2. Strategic Updates and Business Highlights
- Divestiture of Kepware and ThingWorx: PTC announced a definitive agreement for TPG to acquire these businesses, allowing PTC to focus on its core offerings in CAD, PLM, ALM, and SLM, while enhancing investment in SaaS and AI capabilities.
- Go-to-Market Transformation: Early benefits from the transformation were evident, with improved execution on large strategic agreements and a robust pipeline of deals.
- Product Development: Appointed Jon Stephenson as Chief Product Officer to enhance product execution and alignment with go-to-market strategies.
- Customer Wins: Secured significant deals, including the largest Codebeamer and Onshape deals, indicating strong demand for PTC's solutions.

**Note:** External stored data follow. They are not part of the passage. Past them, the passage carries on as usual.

Lemma read_words_ok hdr bus slot func : 0 ≤ bus < 256 → 0 ≤ slot < 32 → 0 ≤ func < 8 → ∀ k off m d,
  0 ≤ off → off + Z.of_nat k ≤ 63 →
  let r := read_words k off hdr bus slot func m d in
  cfg r.2 = cfg d ∧ (∀ i, off ≤ i < off + Z.of_nat k → rd32 r.1 (hdr + 4 * i) = cfg d bus slot func i) ∧
  only_in (hdr + 4 * off) (4 * Z.of_nat k) m r.1.
Proof using.
  intros Hb Hs Hf. induction k as [|k IH]; intros off m d Ho Hk; cbv zeta.
  { split; [done|]. split; [intros i Hi; lia|by intros b _]. }
  cbn [read_words]. rewrite (Z.mul_comm off 4), u8_small by lia.
  destruct (pci_read_config_ok bus slot func off d) as [E1 E2]; [done..|lia|].
  pose proof (pci_read_config_u32 bus slot func (4 * off) d) as Hv.
  destruct (pci_read_config bus slot func (4 * off) d) as [v d1]. cbn [fst snd] in *. subst v.
  destruct (IH (off + 1) (wr32 m (hdr + 4 * off) (cfg d bus slot func off)) d1) as (I1 & I2 & I3); [lia|lia|].
  split; [by rewrite I1|]. split.
  - intros i Hi. destruct (decide (i = off)) as [->|].
    + unfold rd32. rewrite (rd_le_only_in 4 _ _ _ _ _ I3) by (unfold apart; cbn; lia).
      unfold wr32. rewrite rd_le_wr_le. by apply Z.mod_small.
    + rewrite I2 by lia. by rewrite E2.
  - intros b Hb'. rewrite I3 by lia. apply rd8_wr_le_out. cbn. lia.
Qed.
End Host.

(** The fields of a header in terms of its words. *)
Lemma rd16_low m a : rd16 m a = rd32 m a mod 65536.
Proof.
  unfold rd16, rd32. change (rd_le 4 m a) with (rd_le (2 + 2) m a). rewrite (rd_le_app 2 2 m a). pose proof (rd_le_range 2 m a) as H. change (256 ^ Z.of_nat 2) with 65536 in *. word_lia.
Qed.

Lemma rd16_high m a : rd16 m (a + 2) = rd32 m a / 65536.
Proof.
  unfold rd16, rd32. change (rd_le 4 m a) with (rd_le (2 + 2) m a). rewrite (rd_le_app 2 2 m a). pose proof (rd_le_range 2 m a) as H. change (256 ^ Z.of_nat 2) with 65536 in *.
  replace (a + Z.of_nat 2) with (a + 2) by lia. word_lia.
Qed.
Lemma rdi_ext m m' a : (∀ x, a ≤ x < a + 4 → rd8 m' x = rd8 m x) → rdi m' a = rdi m a.
Proof. intros Hm. unfold rdi, rd32. f_equal. apply rd_le_ext. intros b Hb. apply Hm. cbn in Hb. lia. Qed.

Section Register.
Context {PS : Type} `{Hps : PageSource PS}.
Context (pools : Z) (read_block : Z → Z → Z → Z → fss PS → outcome (Z * fss PS)).
Context (part fat : Z) (dk : Z → Z) (ready : mem → Prop) (watched : list (Z * Z)).

(** The contents of the objects [watched], the partition among them, are
    unchanged. *)
Definition unwatched (m m' : mem) : Prop := ∀ w x, w ∈ watched → w.1 ≤ x < w.1 + w.2 → rd8 m' x = rd8 m x.

(** While these objects are as they were set up, the partition delivers the
    512-byte blocks of the disk [dk]. *)
Hypothesis part_watched : (part, 72) ∈ watched.
Hypothesis ready_ext : ∀ m m', unwatched m m' → ready m → ready m'.
Hypothesis read_ok : ∀ b dst s, ready (fs_mem s) → 0 ≤ b < 2147483648 →
  ∃ m', read_block (rd64 (fs_mem s) part) part b dst s = Ok (0, fs_set_mem s m') ∧
    (∀ j, 0 ≤ j < 512 → rd8 m' (dst + j) = dk (512 * b + j)) ∧ only_in dst 512 (fs_mem s) m'.

(** [p] points at none of them. *)
Definition clear_of (p n : Z) : Prop := ∀ w, w ∈ watched → apart p n w.1 w.2.

Lemma clear_unwatched p n m m' : clear_of p n → only_in p n m m' → unwatched m m'.
Proof using. intros Hc Hm w x Hw Hx. apply Hm. specialize (Hc w Hw). unfold apart in Hc. lia. Qed.

Lemma owned_clear m s H L p n : heap_rep pools m s H L → (∀ w, w ∈ watched → owned H w.1 w.2) → owned H p n →
  (∀ w, w ∈ watched → p ≠ w.1) → clear_of p n.
Proof using. intros R Hw Hp Hne w Hin. apply (owned_apart _ _ _ _ _ _ _ _ _ R Hp (Hw w Hin)). by apply Hne. Qed.

(** The geometry in the boot sector. *)
Definition dk_spc : Z := le 1 dk 13.
Definition dk_rsvd : Z := le 2 dk 14.
Definition dk_nf : Z := le 1 dk 16.
Definition dk_spf : Z := if truth (le 2 dk 22) then le 2 dk 22 else le 4 dk 36.

Record geometry_ok : Prop := {
  go_sign : dk 66 = 0x28 ∨ dk 66 = 0x29;
  go_table : 0 < dk_nf * dk_spf * 512 < 2147483648 ∧ request_ok (dk_nf * dk_spf * 512);
  go_buff : request_ok (dk_spc * 512);
  go_byte o : 0 ≤ dk o < 256
}.

(** The fields of the [struct FAT] at [tbl]. *)
Record fat_fields (m : mem) (tbl : Z) : Prop := {
  ff_rsvd : rdi m (tbl + off_rsvd_sects) = dk_rsvd;
  ff_nf : rdi m (tbl + off_num_fats) = dk_nf;
  ff_spc : rdi m (tbl + off_sects_per_clust) = dk_spc;
  ff_spf : rdi m (tbl + off_sects_per_fat) = dk_spf;
  ff_size : rdi m (tbl + off_sect_size) = 512
}.

Lemma fat_fields_ext m m' tbl : (∀ x, tbl ≤ x < tbl + 40 → rd8 m' x = rd8 m x) → fat_fields m tbl → fat_fields m' tbl.
Proof using.
  intros Hm [F1 F2 F3 F4 F5].
  split; unfold off_rsvd_sects, off_num_fats, off_sects_per_clust, off_sects_per_fat, off_sect_size in *;
    rewrite (rdi_ext m) by (intros x Hx; apply Hm; lia); done.
Qed.

Lemma dev_read_ok b dst s : ready (fs_mem s) → 0 ≤ b < 2147483648 →
  ∃ m', dev_read read_block part b dst s = Ok (0, fs_set_mem s m') ∧
    (∀ j, 0 ≤ j < 512 → rd8 m' (dst + j) = dk (512 * b + j)) ∧ only_in dst 512 (fs_mem s) m'.
Proof using ready_ext read_ok part_watched.
  intros Hf Hb. unfold dev_read. rewrite u64_small by lia. by apply read_ok.
Qed.

Lemma le_range n o : (∀ o, 0 ≤ dk o < 256) → 0 ≤ le n dk o < 256 ^ Z.of_nat n.
Proof using.
  intros Hd. revert o. induction n as [|n IH]; intros o; cbn [le]; [done|].
  rewrite Nat2Z.inj_succ, Z.pow_succ_r by lia. pose proof (Hd o). specialize (IH (o + 1)). lia.
Qed.

(** The boot sector as [fat_fill] reads it. *)
Lemma boot_fields m : (∀ j, 0 ≤ j < 512 → rd8 m (fat + j) = dk j) →
  bpb_reserved_sectors m fat = dk_rsvd ∧ bpb_num_fats m fat = dk_nf ∧ bpb_sectors_per_cluster m fat = dk_spc ∧
  (if truth (bpb_sectors_per_fat m fat) then bpb_sectors_per_fat m fat else fat_sectors_per_fat m fat) = dk_spf ∧
  fat_signature m fat = dk 66.
Proof using.
  intros Hb.
  assert (Hle : ∀ n o, 0 ≤ o → o + Z.of_nat n ≤ 512 → rd_le n m (fat + o) = le n dk o).
  { intros n o H1 H2. apply rd_le_disk. intros j Hj. rewrite <- Z.add_assoc. apply Hb. lia. }
  unfold bpb_reserved_sectors, bpb_num_fats, bpb_sectors_per_cluster, bpb_sectors_per_fat, fat_sectors_per_fat, fat_signature,
    dk_rsvd, dk_nf, dk_spc, dk_spf, rd16, rd32. rewrite !Hle by (cbn; lia). cbn [le]. rewrite !Z.mul_0_r, !Z.add_0_r, !Hb by lia. done.
Qed.

Lemma only_in_wr32 tbl m m' o v : only_in tbl 40 m m' → 0 ≤ o ≤ 36 → only_in tbl 40 m (wr32 m' (tbl + o) v).
Proof using. intros Hm Ho b Hb. unfold wr32. rewrite rd8_wr_le_out by (cbn; lia). by apply Hm. Qed.

Lemma geometry_ranges : geometry_ok →
  0 ≤ dk_rsvd < 65536 ∧ 0 < dk_nf < 256 ∧ 0 ≤ dk_spc < 256 ∧ 0 < dk_spf < 4194304 ∧ 0 < dk_nf * dk_spf < 4194304.
Proof using.
  intros [_ [G1 _] _ Gb]. pose proof (le_range 2 14 Gb) as R1. pose proof (le_range 1 16 Gb) as R2. pose proof (le_range 1 13 Gb) as R3.
  change (256 ^ Z.of_nat 2) with 65536 in R1. change (256 ^ Z.of_nat 1) with 256 in *.
  assert (R4 : 0 ≤ dk_spf). { unfold dk_spf. destruct (truth _); [apply (le_range 2 22 Gb)|apply (le_range 4 36 Gb)]. }
  unfold dk_rsvd, dk_spc. fold dk_nf in R2. split; [done|]. assert (0 < dk_nf) by nia. assert (0 < dk_spf) by nia. nia.
Qed.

3. Forward Guidance and Outlook
- Fiscal 2026 ARR Growth: Guidance set at 7% to 9% including Kepware and ThingWorx, and 7.5% to 9.5% excluding them.
- Free Cash Flow: Expected to reach $1 billion in fiscal 2026, with a disciplined capital allocation strategy that includes share buybacks of $150 million to $250 million per quarter.
- Revenue Guidance: Anticipated to grow over 10% in the first half of fiscal 2026, with mid-single-digit growth in Q3 and a decline in Q4 due to prior overperformance.
4. Challenges and Points of Concern
- Impact of Divestiture: The divestiture of Kepware and ThingWorx may cause some disruption in the short term, with potential impacts on cash flows and ARR.
- Macro Environment: Guidance includes considerations for a potentially worsening macroeconomic environment, which could affect customer spending and deal structures.
- Customer Commitment Variability: The variability in deal structures could lead to fluctuations in ARR, particularly in the context of ramp deals and longer-term agreements.
5. Notable Q&A Insights
- Rationale for Divestiture: CEO Neil Barua emphasized the strategic decision to divest Kepware and ThingWorx to focus on core competencies and customer needs in the Intelligent Product Lifecycle vision.
- Customer Demand: There was a strong commitment from customers to long-term contracts, indicating a positive outlook despite potential economic headwinds.
- Go-to-Market Strategy: The verticalized sales force has been effective, and there are plans to enhance messaging around AI and industry-specific solutions to improve customer engagement and sales effectiveness.
- Future Growth Potential: Barua expressed confidence in PTC's ability to achieve sustainable growth, emphasizing the importance of executing the Intelligent Product Lifecycle strategy and leveraging AI capabilities.
Overall, PTC demonstrated solid financial performance in Q4 2025, with strategic initiatives aimed at enhancing focus on core business areas and navigating potential challenges ahead.